# ICEL9 Data Analysis Workshop
Python version - Christoffer Roepstorff, collaboration with J.I.M Parmentier

## Skeleton of the assignment - part 2 (Looking at all files, T0)

- Declare the datapath and different needed information (e.g., horses identifiers, markers of interest) 
- In a loop, load the files and extract the parameters file by file as defined in the assignement part 1 (and some variations, for example in the stride splitting section)
- Remove outliers, based on impossible stride duration values
- Save the parameters in a table (e.g., csv file) for future analysis
- Compare the results between horses

## I. Load the files and declare variables of interest
We start by importing our required packages,

In [1]:
import numpy as np
import pandas as pd
import plotly.graph_objects as go
import scipy as sc
from missing_samples import InterpolationEnum
from pathlib import Path 

Next we declare horse names, marker labels, results variables etc

In [2]:
# Horses
horse_list = ['horseA','horseB','horseC','horseD','horseE','horseF','horseG',
              'horseH','horseJ','horseK','horseL','horseM','horseN','horseO']

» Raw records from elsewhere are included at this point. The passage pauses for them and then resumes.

(* ===== verification/LruSpec.v ===== *)
(** Correctness of the LRU cache: the representation invariant [lru_repr], the
    abstract cache, and the refinement of the one by the other. *)
From stdpp Require Import gmap list.
From S2P Require Import Prelude Lru.

Create HintDb lru.

(** ** The abstract cache

    A cache of capacity [N] is the list of its entries, most recently used
    first, with pairwise different keys. *)
Section Abstract.
Context {K V : Type} `{Countable K}.
Implicit Types (l : list (K * V)) (k : K) (v : V).

Definition assoc k l : option V := (list_to_map l : gmap K V) !! k.
Definition drop_key k l : list (K * V) := filter (λ e, e.1 ≠ k) l.

Definition spec_get k l : option V * list (K * V) :=
  match assoc k l with
  | Some v => (Some v, (k, v) :: drop_key k l)
  | None => (None, l)
  end.

Definition spec_pop k l : option (K * V) * list (K * V) :=
  match assoc k l with
  | Some v => (Some (k, v), drop_key k l)
  | None => (None, l)
  end.

Definition spec_put (N : nat) k v l : (option (K * V) * bool) * list (K * V) :=
  match assoc k l with
  | Some _ => ((None, true), (k, v) :: drop_key k l)
  | None =>
     if decide (length l = N)
     then ((last l, false), (k, v) :: take (N - 1) l)
     else ((None, false), (k, v) :: l)
  end.

Lemma assoc_None k l : assoc k l = None ↔ k ∉ l.*1.
Proof. symmetry. apply not_elem_of_list_to_map. Qed.

Lemma drop_key_notin k l : k ∉ l.*1 → drop_key k l = l.
Proof.
  induction l as [|[k' v'] l IH]; intros Hk; [done|].
  unfold drop_key in *. apply not_elem_of_cons in Hk as [Hne Hk].
  rewrite filter_cons_True by (simpl in *; congruence). by rewrite IH.
Qed.
(* ===== verification/F64.v ===== *)
(** Binary64 arithmetic and the [OrderedFloat] wrapper.

    [f64] is the IEEE 754 binary64 format of the Standard Library's [SpecFloat]:
    53 bits of precision, exponents up to 1024, round to nearest, ties to even,
    which is the arithmetic of Rust's [f64] (NaN payloads are not kept).

    [OrderedFloat] is a crate the program depends on; [OrderedFloatOps] lists what
    the program uses of it and [OrderedFloatLaws] what its documentation promises:
    it compares like [f64] except that NaN equals itself and is greater than every
    other value, and its arithmetic is that of the wrapped float. *)
From Stdlib Require Import ZArith Lia SpecFloat.
From stdpp Require Import gmap list.
From S2P Require Import Prelude.
Local Open Scope Z_scope.

Abbreviation f64 := spec_float.
Definition f64_add : f64 → f64 → f64 := SFadd 53 1024.
Definition f64_sub : f64 → f64 → f64 := SFsub 53 1024.
Definition f64_mul : f64 → f64 → f64 := SFmul 53 1024.
Definition f64_div : f64 → f64 → f64 := SFdiv 53 1024.
Definition f64_eqb : f64 → f64 → bool := SFeqb.

(** [x as f64] for an unsigned integer [x]: the nearest binary64 number. *)
Definition f64_of_uint (x : Z) : f64 := binary_normalize 53 1024 x 0 false.

(** A decimal literal [n/d]: both are exact, so the rounded quotient is the binary64
    number nearest to the literal. *)
Definition f64_lit (n d : Z) : f64 := f64_div (f64_of_uint n) (f64_of_uint d).

Definition f64_zero : f64 := S754_zero false.
Definition f64_one : f64 := f64_of_uint 1.

#[global] Instance f64_eq_dec : EqDecision f64.
Proof. solve_decision. Defined.

(** ** OrderedFloat *)
Class OrderedFloatOps : Type := {
  of_cmp : f64 → f64 → comparison;
  of_add : f64 → f64 → f64;
  of_sub : f64 → f64 → f64;
  of_mul : f64 → f64 → f64;
  of_div : f64 → f64 → f64;
}.

Class OrderedFloatLaws `{OrderedFloatOps} : Prop := {
  of_cmp_num x y c : SFcompare x y = Some c → of_cmp x y = c;
  of_cmp_nan_nan : of_cmp S754_nan S754_nan = Eq;
  of_cmp_nan_l x : x ≠ S754_nan → of_cmp S754_nan x = Gt;
  of_cmp_nan_r x : x ≠ S754_nan → of_cmp x S754_nan = Lt;
  of_add_f64 x y : of_add x y = f64_add x y;
  of_sub_f64 x y : of_sub x y = f64_sub x y;
  of_mul_f64 x y : of_mul x y = f64_mul x y;
  of_div_f64 x y : of_div x y = f64_div x y;
}.

(** The documented behaviour, as a function: it satisfies the laws. *)
Definition ref_of_cmp (x y : f64) : comparison :=
  match SFcompare x y with
  | Some c => c
  | None => match x, y with
            | S754_nan, S754_nan => Eq
            | S754_nan, _ => Gt
            | _, _ => Lt
            end
  end.

Definition ref_ordered_float : OrderedFloatOps :=
  {| of_cmp := ref_of_cmp; of_add := f64_add; of_sub := f64_sub;
     of_mul := f64_mul; of_div := f64_div |}.

Lemma ref_ordered_float_laws : @OrderedFloatLaws ref_ordered_float.
Proof.
  split; try done; simpl; unfold ref_of_cmp.
  - intros x y c ->. done.
  - intros x Hx. by destruct x.
  - intros x Hx. by destruct x.
Qed.

(** ** The order on numbers

    [rank] places the numbers that are not NaN on a line, as triples compared
    lexicographically, so that the order facts become facts about integers. *)
Definition rank (x : f64) : Z * (Z * Z) :=
  match x with
  | S754_infinity true => (-2, (0, 0))
  | S754_finite true m e => (-1, (- e, Z.neg m))
  | S754_zero _ => (0, (0, 0))
  | S754_finite false m e => (1, (e, Z.pos m))
  | S754_infinity false => (2, (0, 0))
  | S754_nan => (3, (0, 0))
  end.

Definition rank_cmp (a b : Z * (Z * Z)) : comparison :=
  match a.1 ?= b.1 with
  | Eq => match a.2.1 ?= b.2.1 with Eq => a.2.2 ?= b.2.2 | c => c end
  | c => c
  end.

Lemma of_cmp_rank `{OrderedFloatLaws} x y : of_cmp x y = rank_cmp (rank x) (rank y).
Proof.
  destruct (SFcompare x y) as [c|] eqn:E.
  - rewrite (of_cmp_num _ _ _ E).
    destruct x as [s1|s1| |s1 m1 e1], y as [s2|s2| |s2 m2 e2]; simpl in E; try done;
      injection E as <-; try destruct s1; try destruct s2; try done; unfold rank_cmp; simpl.
    rewrite Z.compare_opp, (Z.compare_antisym e1 e2). by destruct (e1 ?= e2).
  - destruct x as [s1|s1| |s1 m1 e1], y as [s2|s2| |s2 m2 e2]; try done;
      first [ rewrite of_cmp_nan_nan; done
            | rewrite of_cmp_nan_l by done; try destruct s2; done
            | rewrite of_cmp_nan_r by done; try destruct s1; done ].
Qed.

Lemma rank_cmp_spec a b :
  match rank_cmp a b with
  | Eq => a = b
  | Lt => a.1 < b.1 ∨ a.1 = b.1 ∧ (a.2.1 < b.2.1 ∨ a.2.1 = b.2.1 ∧ a.2.2 < b.2.2)
  | Gt => b.1 < a.1 ∨ a.1 = b.1 ∧ (b.2.1 < a.2.1 ∨ a.2.1 = b.2.1 ∧ b.2.2 < a.2.2)
  end.
Proof.
  destruct a as [a [a1 a2]], b as [b [b1 b2]]. unfold rank_cmp. simpl.
  destruct (Z.compare_spec a b), (Z.compare_spec a1 b1), (Z.compare_spec a2 b2); subst; tauto || lia.
Qed.

(** [OrderedFloat] is totally ordered, NaN included; equality of the order
    identifies the two zeros and nothing else. *)
#[global] Instance of_ord `{OrderedFloatOps} : Ord f64 := of_cmp.
#[global] Instance of_ord_laws `{OrderedFloatLaws} : OrdLaws f64.
Proof.
  split; unfold cmp, of_ord; intros x; [|intros y|intros y z|intros y z]; rewrite !of_cmp_rank.
  - pose proof (rank_cmp_spec (rank x) (rank x)). destruct (rank_cmp _ _); [done|lia|lia].
  - pose proof (rank_cmp_spec (rank x) (rank y)) as H1.
    pose proof (rank_cmp_spec (rank y) (rank x)) as H2.
    destruct (rank_cmp (rank x) (rank y)), (rank_cmp (rank y) (rank x)); simpl; try done;
      rewrite ?H1, ?H2 in *; lia.
  - intros Hxy Hyz. pose proof (rank_cmp_spec (rank x) (rank y)) as H1.
    pose proof (rank_cmp_spec (rank y) (rank z)) as H2.
    pose proof (rank_cmp_spec (rank x) (rank z)) as H3. rewrite Hxy in H1. rewrite Hyz in H2.
    destruct (rank_cmp (rank x) (rank z)); [rewrite ?H3 in *; lia|done|lia].
  - intros Hxy. pose proof (rank_cmp_spec (rank x) (rank y)) as H1. rewrite Hxy in H1. by rewrite H1.
Qed.
(* ===== verification/ScoreTableFacts.v ===== *)
(** The invariant of a score table and the effect of each operation on it. *)
From Stdlib Require Import ZArith Lia SpecFloat.
From stdpp Require Import gmap list.
From S2P Require Import Prelude F64 OrdMap RedBlack ScoreTable.
Local Open Scope Z_scope.

(** ** Entries *)
Section Entries.
Context `{OrderedFloatLaws} {K : Type} `{OrdEq K}.

Lemma entry_cmp_id (a b : InverseScoreEntry K) : cmp a b = Eq → entry_id a = entry_id b.
Proof.
  unfold cmp, entry_ord. destruct (of_cmp _ _); [|done|done].
  destruct (cmp (entry_id a) (entry_id b)) eqn:E; [|done|done]. intros _. by apply cmp_eq.
Qed.

Lemma entry_cmp_refl (a : InverseScoreEntry K) : cmp a a = Eq.
Proof.
  unfold cmp, entry_ord. change (of_cmp (entry_score a) (entry_score a))
    with (cmp (entry_score a) (entry_score a)).
  rewrite cmp_refl, (proj2 (cmp_eq (entry_id a) _)) by done. by rewrite (proj2 (cmp_eq (entry_pad a) _)).
Qed.
End Entries.

(** ** Tables as lists: [synced pad f i] says that the inverse [i] holds exactly the
    entries of the table [f]. *)
Section Synced.
Context `{OrderedFloatLaws} {K : Type} `{EqDecision K} `{OrdEq K} (pad : nat).
Implicit Types (f : list (K * f64)) (i : list (InverseScoreEntry K * ())) (k : K) (s : f64).

Definition to_entry (e : K * f64) : InverseScoreEntry K := entry_new pad e.2 e.1.
Definition synced f i : Prop := NoDup f.*1 ∧ i.*1 ≡ₚ to_entry <$> f.

Lemma synced_nil : synced [] [].
Proof. split; [constructor|done]. Qed.

Lemma synced_length f i : synced f i → length i = length f.
Proof.
  intros [_ Hp]. apply Permutation_length in Hp. by rewrite !length_fmap in Hp.
Qed.

Lemma synced_elem f i e u :
  synced f i → (e, u) ∈ i → e = entry_new pad (entry_score e) (entry_id e) ∧
  al_get (entry_id e) f = Some (entry_score e).
Proof.
  intros [Hnd Hp] Hin. assert (e ∈ i.*1) as He by (apply list_elem_of_fmap; by exists (e, u)).
  rewrite Hp in He. apply list_elem_of_fmap in He as ([k s] & -> & Hks). simpl. split; [done|].
  by apply al_get_Some.
Qed.

Lemma synced_absent f i k s :
  synced f i → al_get k f = None → al_get (entry_new pad s k) i = None.
Proof.
  intros Hs Hk. apply al_get_None. intros e u Hin Hc%entry_cmp_id.
  destruct (synced_elem _ _ _ _ Hs Hin) as [_ He]. simpl in Hc. rewrite <- Hc in He. congruence.
Qed.
(* ===== verification/Model.v ===== *)
(** The [QoSModel] trait and the scoring model [IpSignerModel] of [model/src]
    ([interface.rs], [models/ip_signer.rs]); [IpSignerStakeModel] is in [StakeModel].
    A model is two score tables ([ScoreTable]), one by IP address and one by
    signer. *)
From Stdlib Require Import ZArith Lia SpecFloat.
From stdpp Require Import gmap list.
From S2P Require Import Prelude F64 OrdMap RedBlack ScoreTable ScoreTableFacts.
Local Open Scope Z_scope.

(** Source addresses are [u32], signers 32-byte arrays. *)
Abbreviation Ip4 := Z.
Abbreviation SignerKey := (list Z).

(** The trait [QoSModel] ([interface.rs]). *)
Class QoSModel (M : Type) : Type := {
  AdditionalArgs : Type;
  AdditionalUpdateMeta : Type;
  IpFeedback : Type;
  qm_forward : M → Ip4 → SignerKey → AdditionalArgs → f64;
  qm_update_model : M → list QoSTransactionMeta → AdditionalUpdateMeta → outcome M;
  qm_ip_feedback : M → IpFeedback → M;
}.

(** [InverseScoreEntryIp] has four bytes of padding, [InverseScoreEntrySigner] none. *)
Definition IP_PAD : nat := 4.
Definition SIGNER_PAD : nat := 0.

Section Model.
Context `{OrderedFloatOps} `{SokobanOps} {MAX_SIGNERS MAX_IPS : nat}.

Record IpSignerModel : Type := mkModel {
  signer_score : rbt MAX_SIGNERS SignerKey f64;
  ip_score : rbt MAX_IPS Ip4 f64;
  signer_score_inverse : rbt MAX_SIGNERS (InverseScoreEntry SignerKey) ();
  ip_score_inverse : rbt MAX_IPS (InverseScoreEntry Ip4) ();
}.

Definition set_ip_table (m : IpSignerModel) t : IpSignerModel :=
  mkModel (signer_score m) t.1 (signer_score_inverse m) t.2.
Definition set_signer_table (m : IpSignerModel) t : IpSignerModel :=
  mkModel t.1 (ip_score m) t.2 (ip_score_inverse m).

(** [IpSignerModel::new]. *)
Definition model_new (ip_scores : list (Ip4 * f64)) (signer_scores : list (SignerKey * f64))
    : IpSignerModel :=
  let '(signer_score, signer_score_inverse) := table_new SIGNER_PAD signer_scores in
  let '(ip_score, ip_score_inverse) := table_new IP_PAD ip_scores in
  mkModel signer_score ip_score signer_score_inverse ip_score_inverse.

Definition approximate_median_ip_score (m : IpSignerModel) : f64 :=
  approximate_median (ip_score_inverse m).
Definition approximate_median_signer_score (m : IpSignerModel) : f64 :=
  approximate_median (signer_score_inverse m).

Definition _forward (m : IpSignerModel) (ip : Ip4) (signer : SignerKey) : f64 :=
  let ip_score :=
    match rb_get ip (ip_score m) with Some s => s | None => approximate_median_ip_score m end in
  let signer_score :=
    match rb_get signer (signer_score m) with
    | Some s => s
    | None => approximate_median_signer_score m
    end in
  of_mul ip_score signer_score.

Definition prune (num_ips num_signers : nat) (m : IpSignerModel) : outcome IpSignerModel :=
  ips ← table_prune num_ips (ip_score m) (ip_score_inverse m);
  let m := set_ip_table m ips in
  signers ← table_prune num_signers (signer_score m) (signer_score_inverse m);
  Ret (set_signer_table m signers).

Definition add_ip_score (ip : Ip4) (score : f64) (m : IpSignerModel) : IpSignerModel :=
  set_ip_table m (add_score IP_PAD ip score (ip_score m) (ip_score_inverse m)).

Definition add_signer_score (signer : SignerKey) (score : f64) (m : IpSignerModel) : IpSignerModel :=
  set_signer_table m (add_score SIGNER_PAD signer score (signer_score m) (signer_score_inverse m)).

Definition ip_feedback (m : IpSignerModel) (ip : Ip4) : IpSignerModel :=
  set_ip_table m (feedback IP_PAD ip (ip_score m) (ip_score_inverse m)).

(** The first loop of [update_model]: both candidate maps grow together. *)
Definition collect_candidates (transactions : list QoSTransactionMeta)
    : list (SignerKey * ScoreUpdateCandidate) * list (Ip4 * ScoreUpdateCandidate) :=
  fold_left
    (λ cands transaction,
       (add_candidate cands.1 (meta_signer transaction) (meta_value transaction),
        add_candidate cands.2 (meta_ip transaction) (meta_value transaction)))
    transactions ([], []).

Definition update_model (transactions : list QoSTransactionMeta)
    (prune_signers prune_ips : nat) (m : IpSignerModel) : outcome IpSignerModel :=
  let '(signer_score_candidates, ip_score_candidates) := collect_candidates transactions in
  let m := set_ip_table m
    (table_update IP_PAD ip_score_candidates (ip_score m) (ip_score_inverse m)) in
  let m := set_signer_table m
    (table_update SIGNER_PAD signer_score_candidates (signer_score m) (signer_score_inverse m)) in
  prune prune_ips prune_signers m.

(** [Ipv4Addr::from_bits] reads the number as a big-endian address. *)
Definition ipv4_from_bits (ip : Z) : list Z := reverse (to_le_bytes 4 ip).

(** The lines of the file [save_ip_scores] writes: an address and a score each.  An I/O
    error is printed and ends the writing; it has no other effect. *)
Definition save_ip_scores (m : IpSignerModel) : list (list Z * f64) :=
  (λ e, (ipv4_from_bits e.1, e.2)) <$> rb_iter (ip_score m).

#[export] Instance ip_signer_qos_model : QoSModel IpSignerModel := {|
  AdditionalArgs := ();
  AdditionalUpdateMeta := ();
  IpFeedback := Ip4;
  qm_forward m ip signer _ := _forward m ip signer;
  qm_update_model m transactions _ := update_model transactions 5 5 m;
  qm_ip_feedback := ip_feedback;
|}.
End Model.
Arguments IpSignerModel {_} MAX_SIGNERS MAX_IPS.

# We will only look at time point T0
time_point = "T0"

# Markers
marker_list = ['Poll','T8','TubSac']
stride_split_marker = "Hoof_LH"

# Create a list that links markers to either fore- or hindlimb variables
marker_link = ["fore", "fore", "hind"]

# Data directory
data_directory = Path("../data")

## II. Loop over data
This time around all the things we did manually in assignment 1 we will attemt to make automatic here. Code and algorithms discussed have sometimes been implemented in reusable functions.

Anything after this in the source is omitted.